### What the task requires:
In the records below, find the line with "(<[basename := f]>" and the line with "String.prefix dir_path path_str."; return exactly those lines and every line between them.
___
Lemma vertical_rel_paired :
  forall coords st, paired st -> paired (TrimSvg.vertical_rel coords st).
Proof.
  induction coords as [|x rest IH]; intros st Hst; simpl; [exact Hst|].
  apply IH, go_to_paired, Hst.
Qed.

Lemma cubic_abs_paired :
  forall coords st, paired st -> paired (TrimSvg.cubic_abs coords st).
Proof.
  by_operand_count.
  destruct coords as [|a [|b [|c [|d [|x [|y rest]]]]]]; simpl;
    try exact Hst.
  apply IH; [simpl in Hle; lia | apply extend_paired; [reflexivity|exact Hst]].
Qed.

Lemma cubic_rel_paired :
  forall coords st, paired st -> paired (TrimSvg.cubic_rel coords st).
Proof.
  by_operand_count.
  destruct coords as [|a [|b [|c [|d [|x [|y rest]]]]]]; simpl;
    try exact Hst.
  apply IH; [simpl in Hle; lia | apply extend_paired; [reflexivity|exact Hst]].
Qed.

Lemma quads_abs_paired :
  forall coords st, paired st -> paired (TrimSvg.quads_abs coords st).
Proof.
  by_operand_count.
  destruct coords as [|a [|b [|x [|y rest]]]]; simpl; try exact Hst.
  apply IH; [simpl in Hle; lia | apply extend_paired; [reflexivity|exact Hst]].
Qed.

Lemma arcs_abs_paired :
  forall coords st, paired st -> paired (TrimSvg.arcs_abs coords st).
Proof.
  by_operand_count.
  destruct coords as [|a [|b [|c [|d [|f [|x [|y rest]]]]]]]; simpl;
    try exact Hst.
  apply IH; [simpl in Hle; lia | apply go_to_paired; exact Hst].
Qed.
___
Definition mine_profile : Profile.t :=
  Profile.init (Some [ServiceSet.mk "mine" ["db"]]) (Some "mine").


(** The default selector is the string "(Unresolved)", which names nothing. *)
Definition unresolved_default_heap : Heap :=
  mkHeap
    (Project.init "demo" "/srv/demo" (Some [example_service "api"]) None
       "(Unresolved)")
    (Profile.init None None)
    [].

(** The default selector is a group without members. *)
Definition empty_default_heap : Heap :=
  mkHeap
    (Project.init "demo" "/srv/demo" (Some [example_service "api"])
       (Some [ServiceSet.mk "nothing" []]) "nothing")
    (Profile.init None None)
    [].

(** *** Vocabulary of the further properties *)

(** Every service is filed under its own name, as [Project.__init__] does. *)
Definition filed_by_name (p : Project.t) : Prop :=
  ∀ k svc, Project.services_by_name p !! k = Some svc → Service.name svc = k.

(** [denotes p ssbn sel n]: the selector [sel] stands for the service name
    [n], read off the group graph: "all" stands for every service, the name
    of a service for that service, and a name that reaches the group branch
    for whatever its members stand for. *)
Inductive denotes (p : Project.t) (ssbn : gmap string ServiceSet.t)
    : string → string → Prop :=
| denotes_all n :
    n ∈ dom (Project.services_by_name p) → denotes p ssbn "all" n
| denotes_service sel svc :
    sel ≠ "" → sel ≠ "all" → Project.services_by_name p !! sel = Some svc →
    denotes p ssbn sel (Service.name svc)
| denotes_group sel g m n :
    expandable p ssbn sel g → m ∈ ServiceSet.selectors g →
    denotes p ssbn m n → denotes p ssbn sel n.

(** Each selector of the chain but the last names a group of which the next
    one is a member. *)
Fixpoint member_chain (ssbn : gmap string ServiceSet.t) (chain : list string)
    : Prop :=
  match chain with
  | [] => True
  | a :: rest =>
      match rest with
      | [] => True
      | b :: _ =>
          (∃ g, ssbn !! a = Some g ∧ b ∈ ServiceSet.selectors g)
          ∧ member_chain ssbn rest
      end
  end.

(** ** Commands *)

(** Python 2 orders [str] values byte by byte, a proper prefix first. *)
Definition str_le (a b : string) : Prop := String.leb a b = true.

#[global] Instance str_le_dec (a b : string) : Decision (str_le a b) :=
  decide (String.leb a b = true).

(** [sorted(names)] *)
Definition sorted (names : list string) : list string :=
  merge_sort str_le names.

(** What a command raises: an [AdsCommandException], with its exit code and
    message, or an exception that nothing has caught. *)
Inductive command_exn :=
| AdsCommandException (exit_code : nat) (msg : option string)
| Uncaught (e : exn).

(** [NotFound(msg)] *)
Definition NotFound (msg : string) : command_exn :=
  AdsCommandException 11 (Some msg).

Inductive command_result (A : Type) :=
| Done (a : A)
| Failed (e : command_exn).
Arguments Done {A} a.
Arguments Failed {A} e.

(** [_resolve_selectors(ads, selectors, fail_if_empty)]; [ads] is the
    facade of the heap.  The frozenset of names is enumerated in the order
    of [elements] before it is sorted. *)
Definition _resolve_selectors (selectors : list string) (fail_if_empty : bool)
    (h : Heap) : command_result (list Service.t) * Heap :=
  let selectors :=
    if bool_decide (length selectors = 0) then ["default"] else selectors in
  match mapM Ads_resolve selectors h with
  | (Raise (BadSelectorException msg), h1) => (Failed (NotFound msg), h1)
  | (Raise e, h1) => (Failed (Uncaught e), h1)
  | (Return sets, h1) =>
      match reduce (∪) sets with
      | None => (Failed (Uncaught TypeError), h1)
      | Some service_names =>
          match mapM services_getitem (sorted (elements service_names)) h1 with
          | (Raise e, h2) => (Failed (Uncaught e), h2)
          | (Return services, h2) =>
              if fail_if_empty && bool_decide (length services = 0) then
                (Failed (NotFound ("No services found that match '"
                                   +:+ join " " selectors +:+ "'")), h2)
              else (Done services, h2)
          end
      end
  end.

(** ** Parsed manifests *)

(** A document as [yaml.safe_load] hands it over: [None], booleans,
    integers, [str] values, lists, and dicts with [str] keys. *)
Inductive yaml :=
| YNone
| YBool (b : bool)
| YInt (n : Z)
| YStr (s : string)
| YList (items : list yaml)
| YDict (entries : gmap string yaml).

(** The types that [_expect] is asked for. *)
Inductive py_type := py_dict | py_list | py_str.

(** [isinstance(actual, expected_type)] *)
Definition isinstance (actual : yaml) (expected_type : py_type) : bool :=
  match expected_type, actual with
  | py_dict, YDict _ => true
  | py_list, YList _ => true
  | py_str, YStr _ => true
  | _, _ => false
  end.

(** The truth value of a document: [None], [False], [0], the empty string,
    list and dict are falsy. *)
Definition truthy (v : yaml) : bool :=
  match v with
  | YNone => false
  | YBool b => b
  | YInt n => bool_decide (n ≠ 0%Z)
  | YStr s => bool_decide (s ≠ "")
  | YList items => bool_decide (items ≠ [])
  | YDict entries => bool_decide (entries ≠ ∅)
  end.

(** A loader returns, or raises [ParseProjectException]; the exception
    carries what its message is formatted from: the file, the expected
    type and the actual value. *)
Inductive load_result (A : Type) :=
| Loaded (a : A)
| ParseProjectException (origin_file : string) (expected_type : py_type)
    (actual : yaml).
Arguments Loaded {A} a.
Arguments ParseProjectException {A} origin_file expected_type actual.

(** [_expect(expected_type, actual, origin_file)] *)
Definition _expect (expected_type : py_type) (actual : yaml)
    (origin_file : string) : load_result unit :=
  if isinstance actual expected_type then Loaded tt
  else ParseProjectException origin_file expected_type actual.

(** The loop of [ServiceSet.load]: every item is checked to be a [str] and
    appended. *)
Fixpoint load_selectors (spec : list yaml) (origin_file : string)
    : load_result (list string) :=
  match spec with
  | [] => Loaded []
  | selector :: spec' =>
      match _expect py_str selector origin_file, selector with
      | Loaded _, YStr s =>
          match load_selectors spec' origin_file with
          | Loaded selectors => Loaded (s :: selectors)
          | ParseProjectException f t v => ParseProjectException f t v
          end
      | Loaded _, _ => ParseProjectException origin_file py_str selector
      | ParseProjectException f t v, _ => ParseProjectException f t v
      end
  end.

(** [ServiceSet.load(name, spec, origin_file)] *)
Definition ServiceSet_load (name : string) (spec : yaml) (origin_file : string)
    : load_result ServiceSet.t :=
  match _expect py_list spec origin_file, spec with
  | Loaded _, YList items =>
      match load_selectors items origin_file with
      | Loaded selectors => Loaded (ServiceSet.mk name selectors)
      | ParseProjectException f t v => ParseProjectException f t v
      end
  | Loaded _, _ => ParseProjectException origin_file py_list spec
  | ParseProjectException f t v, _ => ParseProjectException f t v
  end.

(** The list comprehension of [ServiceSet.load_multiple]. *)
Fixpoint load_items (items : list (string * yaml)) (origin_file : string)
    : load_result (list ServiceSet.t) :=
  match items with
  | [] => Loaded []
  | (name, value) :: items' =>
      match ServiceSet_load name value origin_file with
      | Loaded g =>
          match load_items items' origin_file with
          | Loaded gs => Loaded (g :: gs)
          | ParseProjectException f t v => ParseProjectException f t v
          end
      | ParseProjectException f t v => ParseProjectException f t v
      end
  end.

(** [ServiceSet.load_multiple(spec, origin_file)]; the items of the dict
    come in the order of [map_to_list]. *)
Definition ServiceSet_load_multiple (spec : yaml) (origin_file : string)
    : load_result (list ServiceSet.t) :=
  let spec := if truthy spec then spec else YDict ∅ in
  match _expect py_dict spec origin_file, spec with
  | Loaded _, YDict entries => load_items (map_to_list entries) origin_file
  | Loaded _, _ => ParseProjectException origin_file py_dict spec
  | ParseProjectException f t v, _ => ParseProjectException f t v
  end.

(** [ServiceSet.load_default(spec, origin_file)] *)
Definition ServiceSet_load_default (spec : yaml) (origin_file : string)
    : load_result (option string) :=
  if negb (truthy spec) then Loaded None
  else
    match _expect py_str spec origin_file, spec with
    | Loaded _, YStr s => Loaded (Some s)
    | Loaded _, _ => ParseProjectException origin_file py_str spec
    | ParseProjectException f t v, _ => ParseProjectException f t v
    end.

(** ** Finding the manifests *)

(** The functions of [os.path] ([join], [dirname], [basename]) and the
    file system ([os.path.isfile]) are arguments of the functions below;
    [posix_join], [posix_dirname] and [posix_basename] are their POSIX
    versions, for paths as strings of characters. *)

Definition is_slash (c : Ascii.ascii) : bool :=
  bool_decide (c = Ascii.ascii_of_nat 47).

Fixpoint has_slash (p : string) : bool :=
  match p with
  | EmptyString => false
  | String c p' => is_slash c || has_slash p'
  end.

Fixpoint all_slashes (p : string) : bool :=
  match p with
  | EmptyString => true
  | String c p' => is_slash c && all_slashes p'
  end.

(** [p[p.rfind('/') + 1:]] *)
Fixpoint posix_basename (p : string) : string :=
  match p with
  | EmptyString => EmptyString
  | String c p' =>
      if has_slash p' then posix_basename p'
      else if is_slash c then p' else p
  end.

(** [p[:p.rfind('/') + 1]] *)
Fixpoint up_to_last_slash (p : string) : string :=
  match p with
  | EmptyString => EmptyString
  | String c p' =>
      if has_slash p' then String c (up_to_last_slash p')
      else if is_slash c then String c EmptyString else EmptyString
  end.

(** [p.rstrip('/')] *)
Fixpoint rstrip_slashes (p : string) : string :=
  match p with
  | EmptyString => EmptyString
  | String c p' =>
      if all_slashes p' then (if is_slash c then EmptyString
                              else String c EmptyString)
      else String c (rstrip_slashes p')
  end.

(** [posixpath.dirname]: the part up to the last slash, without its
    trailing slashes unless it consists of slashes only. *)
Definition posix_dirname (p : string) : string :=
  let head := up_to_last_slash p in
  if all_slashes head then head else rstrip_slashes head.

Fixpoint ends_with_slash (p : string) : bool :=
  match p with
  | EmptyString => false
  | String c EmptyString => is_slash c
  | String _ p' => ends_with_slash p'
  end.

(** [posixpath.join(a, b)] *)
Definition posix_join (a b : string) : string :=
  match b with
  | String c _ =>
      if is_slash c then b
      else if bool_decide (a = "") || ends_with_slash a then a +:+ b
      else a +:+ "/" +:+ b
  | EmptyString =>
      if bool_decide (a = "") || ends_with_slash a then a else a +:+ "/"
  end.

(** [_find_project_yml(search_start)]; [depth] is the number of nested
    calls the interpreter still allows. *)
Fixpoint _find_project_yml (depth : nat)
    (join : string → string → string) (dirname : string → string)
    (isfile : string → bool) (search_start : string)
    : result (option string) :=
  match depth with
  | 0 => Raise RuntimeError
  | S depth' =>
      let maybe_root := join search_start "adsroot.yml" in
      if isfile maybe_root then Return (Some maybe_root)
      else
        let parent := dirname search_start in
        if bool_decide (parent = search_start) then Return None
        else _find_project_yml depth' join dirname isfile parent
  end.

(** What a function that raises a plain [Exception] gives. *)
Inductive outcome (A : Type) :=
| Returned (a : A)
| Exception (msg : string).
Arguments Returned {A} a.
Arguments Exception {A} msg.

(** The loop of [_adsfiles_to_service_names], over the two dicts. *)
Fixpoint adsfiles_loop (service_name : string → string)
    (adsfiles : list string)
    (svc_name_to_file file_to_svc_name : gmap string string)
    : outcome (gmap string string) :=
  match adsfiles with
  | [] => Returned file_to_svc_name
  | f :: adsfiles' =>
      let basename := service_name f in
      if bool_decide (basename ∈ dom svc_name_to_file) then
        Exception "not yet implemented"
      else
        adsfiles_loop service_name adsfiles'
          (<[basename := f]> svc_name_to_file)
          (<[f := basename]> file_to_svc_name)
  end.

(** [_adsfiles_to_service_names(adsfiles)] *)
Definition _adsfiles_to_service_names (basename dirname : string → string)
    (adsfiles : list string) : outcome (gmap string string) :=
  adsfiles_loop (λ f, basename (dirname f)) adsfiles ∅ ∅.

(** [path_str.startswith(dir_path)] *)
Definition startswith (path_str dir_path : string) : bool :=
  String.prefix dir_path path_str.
___
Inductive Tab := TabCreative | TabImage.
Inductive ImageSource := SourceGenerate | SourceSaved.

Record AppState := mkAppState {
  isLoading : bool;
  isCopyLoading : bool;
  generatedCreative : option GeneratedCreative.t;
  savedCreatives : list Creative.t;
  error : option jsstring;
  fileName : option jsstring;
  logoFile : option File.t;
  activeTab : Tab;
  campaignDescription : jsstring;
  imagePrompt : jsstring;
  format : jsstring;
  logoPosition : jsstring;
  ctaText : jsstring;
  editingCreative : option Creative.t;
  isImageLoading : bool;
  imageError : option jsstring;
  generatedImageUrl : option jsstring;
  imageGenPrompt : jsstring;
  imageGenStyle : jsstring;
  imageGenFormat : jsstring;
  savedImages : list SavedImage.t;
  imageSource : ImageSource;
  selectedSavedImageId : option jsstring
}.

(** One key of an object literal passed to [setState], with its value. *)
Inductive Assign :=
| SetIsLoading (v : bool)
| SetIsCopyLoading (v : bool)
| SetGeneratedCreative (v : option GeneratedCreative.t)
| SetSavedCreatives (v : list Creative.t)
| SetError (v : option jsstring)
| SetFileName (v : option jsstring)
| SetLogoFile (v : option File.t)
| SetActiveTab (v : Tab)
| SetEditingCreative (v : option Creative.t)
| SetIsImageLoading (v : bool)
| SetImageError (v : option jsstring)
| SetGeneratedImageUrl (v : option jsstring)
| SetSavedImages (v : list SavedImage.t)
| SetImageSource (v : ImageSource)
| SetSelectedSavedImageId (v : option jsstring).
___
### Reply:
          (<[basename := f]> svc_name_to_file)
          (<[f := basename]> file_to_svc_name)
  end.

(** [_adsfiles_to_service_names(adsfiles)] *)
Definition _adsfiles_to_service_names (basename dirname : string → string)
    (adsfiles : list string) : outcome (gmap string string) :=
  adsfiles_loop (λ f, basename (dirname f)) adsfiles ∅ ∅.

(** [path_str.startswith(dir_path)] *)
Definition startswith (path_str dir_path : string) : bool :=
  String.prefix dir_path path_str.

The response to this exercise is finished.